The return to a fully fledged local currency exchangeable outside the country’s borders will be backed by an undisclosed amount of foreign-exchange reserves, gold and loans, Finance Minister Mthuli Ncube said in an interview on Aug. 15 in the capital, Harare.
A Treasury spokesman on Monday said it first needed to compile data on the country’s reserves before commenting on how much foreign exchange would be used to back the new currency.
“We already have our own local currency, but this will be the first Zimbabwe dollar notes which will trade at parity to the bond notes,” Ncube said.
The southern African nation abandoned the Zimbabwe dollar in 2009, after a bout of hyperinflation, in favor of a basket of currencies including the U.S. dollar and the rand.
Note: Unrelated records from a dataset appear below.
(** In every state that the store reaches from its creation,
    [get_session_stats] never raises: the division is only made when
    there is a session, so that [ZeroDivisionError] cannot occur. It
    counts the sessions left by the sweep and their messages, of which
    there are at most 20 per session, and the number it rounds is the
    integer 0 when there is no session and the quotient of the two
    counts otherwise. *)
Theorem session_stats_bounded (h : Z) (calls : list call) (t : datetime) :
  exists stats st',
    get_session_stats t (run calls (init h)) = (Return stats, st') /\
    st' = swept t (run calls (init h)) /\
    total_sessions stats = size (sessions st') /\
    (total_messages stats <= 20 * total_sessions stats)%nat /\
    avg_messages_per_session stats =
      (if (0 <? total_sessions stats)%nat
       then Quotient (total_messages stats) (total_sessions stats)
       else IntZero) /\
    (total_sessions stats = 0%nat -> total_messages stats = 0%nat).
Proof.
  set (st := run calls (init h)).
  assert (Hcap : capped (swept t st))
    by apply capped_swept, capped_run, capped_init.
  rewrite get_session_stats_spec. do 2 eexists. split; [reflexivity|].
  cbn [total_sessions total_messages avg_messages_per_session].
  split; [done|]. split; [done|].
  assert (Hle : (sum_list (map (fun '(_, s) => length (conversation_history s))
                               (map_to_list (sessions (swept t st))))
                 <= 20 * size (sessions (swept t st)))%nat).
  { rewrite <- length_map_to_list. apply sum_list_bounded.
    intros [sid s] Hy. apply list_elem_of_In, elem_of_map_to_list in Hy.
    by eapply Hcap. }
  split; [exact Hle|]. split; [done|]. lia.
Qed.

End session_more.

(** ** Further properties of the cascade *)

Section gemini_down.
Import PyStr PyList PyDict Cascade CascadeFacts.
Local Open Scope list_scope.

(** Gemini has a key, and every call of it raises. *)
Variable w : world.
Hypothesis gemini_configured : gemini_model w = true.
Hypothesis gemini_raises :
  forall tr p, exists e, generate_content w tr p = Fails e.

Lemma try_gemini_down m h tr :
  try_gemini w m h tr = (Ok None, tr ++ [GeminiChat m h]).
Proof.
  edestruct gemini_raises as [e He].
  by eapply try_gemini_technical_difficulties.
Qed.
(** One [next()] on the iterator, over the dictionary as it is now. The
    size test comes first, as in CPython: a deletion made by the body of
    the loop makes the following [next()] raise
    [RuntimeError: dictionary changed size during iteration], also when
    no entry was left to visit. *)
Definition iternext (d : dict V) (it : dictiter) : iternext_result :=
  if negb (Nat.eqb (di_used it) (len d)) then RuntimeError_changed_size
  else
    match nth_error d (di_pos it) with
    | Some (k, v) =>
        Item k v {| di_used := di_used it; di_pos := S (di_pos it) |}
    | None => StopIteration
    end.
End Operations.

Arguments iternext_result : clear implicits.

(** The same dictionary with [f] applied to every value. *)
Definition map_values {V W : Type} (f : V -> W) (d : dict V) : dict W :=
  map (fun kv => (fst kv, f (snd kv))) d.

End PyDict.

(* ================================================================== *)
(** * The position ledger: [src/core/position_manager.py] *)

Module PositionLedger.
Import PyDict.
Local Open Scope float_scope.
Local Open Scope string_scope.

(** ** class Position *)

Record Position : Type := mkPosition {
  symbol : string;
  size : float;
  entry_price : float;
  direction : string;            (* "long" or "short" *)
  stop_loss : option float;
  take_profit : option float;
  entry_time : Z;                (* the clock's reading at creation *)
  pnl : float;
  status : string
}.

(** [Position.__init__]; [now] is what [datetime.now()] returns. *)
Definition Position_init (now : Z) (symbol : string)
    (size entry_price : float) (direction : string)
    (stop_loss take_profit : option float) : Position :=
  {| symbol := symbol; size := size; entry_price := entry_price;
     direction := direction; stop_loss := stop_loss;
     take_profit := take_profit; entry_time := now;
     pnl := 0; status := "open" |}.

Definition set_pnl (self : Position) (v : float) : Position :=
  {| symbol := symbol self; size := size self;
     entry_price := entry_price self; direction := direction self;
     stop_loss := stop_loss self; take_profit := take_profit self;
     entry_time := entry_time self; pnl := v; status := status self |}.

Definition set_status (self : Position) (s : string) : Position :=
  {| symbol := symbol self; size := size self;
     entry_price := entry_price self; direction := direction self;
     stop_loss := stop_loss self; take_profit := take_profit self;
     entry_time := entry_time self; pnl := pnl self; status := s |}.

(** [Position.update]. *)
Definition Position_update (self : Position) (current_price : float)
  : Position :=
  let multiplier := if direction self =? "long" then 1 else -1 in
  set_pnl self
    ((current_price - entry_price self) * size self * multiplier)%float.

(** ** class PositionManager *)

Record PositionManager : Type := mkPositionManager {
  positions : dict Position;
  max_positions : nat;
  total_exposure : float;
  max_exposure : float
}.

(** [PositionManager.__init__]. *)
Definition PositionManager_init : PositionManager :=
  {| positions := []; max_positions := 10;
     total_exposure := 0; max_exposure := 100000 |}.

(** [PositionManager.open_position]. Nothing in the guarded block raises
    on numbers and strings, so the [except] branch is never taken. *)
Definition open_position (now : Z) (self : PositionManager)
    (symbol : string) (size entry_price : float) (direction : string)
    (stop_loss take_profit : option float) : bool * PositionManager :=
  (* Check position limits *)
  if (max_positions self <=? len (positions self))%nat then (false, self)
  else
    (* Check exposure limits *)
    let new_exposure := (size * entry_price)%float in
    if (max_exposure self <? total_exposure self + new_exposure)%float
    then (false, self)
    else
      (* Create and store new position *)
      let position :=
        Position_init now symbol size entry_price direction
                      stop_loss take_profit in
      (true,
       {| positions := setitem (positions self) symbol position;
          max_positions := max_positions self;
          total_exposure := (total_exposure self + new_exposure)%float;
          max_exposure := max_exposure self |}).

(** [PositionManager.close_position]. Beside the returned boolean and the
    manager, the third component is the [Position] object the call worked
    on, as it is when the call returns ([None] when no position was
    found): the dictionary no longer holds it, a caller that kept a
    reference still sees it. The [del] cannot raise: the key was found. *)
Definition close_position (self : PositionManager) (symbol : string)
    (exit_price : float) : bool * PositionManager * option Position :=
  match get (positions self) symbol with
  | None => (false, self, None)
  | Some position =>
      let position := Position_update position exit_price in
      (* Update exposure *)
      let exposure :=
        (total_exposure self - size position * entry_price position)%float in
      (* Archive position *)
      let position := set_status position "closed" in
      (true,
       {| positions := delitem (positions self) symbol;
          max_positions := max_positions self;
          total_exposure := exposure;
          max_exposure := max_exposure self |},
       Some position)
  end.

(** Truth value of an [Optional[float]]: [None] and zero (of either sign)
    are false, every other float (NaN too) is true. *)
Definition truthy (level : option float) : bool :=
  match level with
  | None => false
  | Some x => negb (x =? 0)%float
  end.

(** [price <= level] and [price >= level] for a level that is set; the
    conjunctions below reach them only behind [truthy level]. *)
Definition price_le (price : float) (level : option float) : bool :=
  match level with Some l => (price <=? l)%float | None => false end.

Definition price_ge (price : float) (level : option float) : bool :=
  match level with Some l => (l <=? price)%float | None => false end.

(** The [if]/[elif] chain of [update_positions], with the branch taken. *)
Inductive exit_rule : Type :=
| StopLossLong | StopLossShort | TakeProfitLong | TakeProfitShort.

Definition check_exit (position : Position) (price : float)
  : option exit_rule :=
  if truthy (stop_loss position) && (direction position =? "long")
     && price_le price (stop_loss position)
  then Some StopLossLong
  else if truthy (stop_loss position) && (direction position =? "short")
     && price_ge price (stop_loss position)
  then Some StopLossShort
  else if truthy (take_profit position) && (direction position =? "long")
     && price_ge price (take_profit position)
  then Some TakeProfitLong
  else if truthy (take_profit position) && (direction position =? "short")
     && price_le price (take_profit position)
  then Some TakeProfitShort
  else None.

Definition set_positions (self : PositionManager) (d : dict Position)
  : PositionManager :=
  {| positions := d; max_positions := max_positions self;
     total_exposure := total_exposure self;
     max_exposure := max_exposure self |}.

(** The body of the [for] loop of [update_positions] for one item. The
    item's [position] is the object the dictionary holds under [symbol]:
    [position.update] changes it in place. *)
Definition update_body (self : PositionManager) (prices : dict float)
    (symbol : string) (position : Position) : PositionManager :=
  match get prices symbol with
  | None => self
  | Some price =>
      let position := Position_update position price in
      let self := set_positions self
                    (setitem (positions self) symbol position) in
      (* Check stop loss and take profit *)
      match check_exit position price with
      | Some _ => snd (fst (close_position self symbol price))
      | None => self
      end
  end.

(** How a call of [update_positions] ends. *)
Inductive outcome : Type :=
| Returned
| Raised_RuntimeError.     (* dictionary changed size during iteration *)

(** The [for] loop over [self.positions.items()], on the live dictionary;
    [fuel] bounds the number of [next()] calls. *)
Fixpoint update_loop (fuel : nat) (prices : dict float)
    (it : dictiter) (self : PositionManager)
  : option (PositionManager * outcome) :=
  match fuel with
  | O => None
  | S fuel' =>
      match iternext (positions self) it with
      | RuntimeError_changed_size => Some (self, Raised_RuntimeError)
      | StopIteration => Some (self, Returned)
      | Item symbol position it' =>
          update_loop fuel' prices it'
            (update_body self prices symbol position)
      end
  end.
In a bid to deal with the subsequent cash shortages it introduced so-called bond notes, and RTGS$ in their electronic form, which aren’t accepted outside the country.
Ncube reintroduced the Zimbabwe dollar in June, accompanied by a ban on the use of foreign currencies. This led to a rapid erosion of spending power with the local dollar trading at almost 10 to the greenback. Bond notes were officially said to be at parity as recently as February.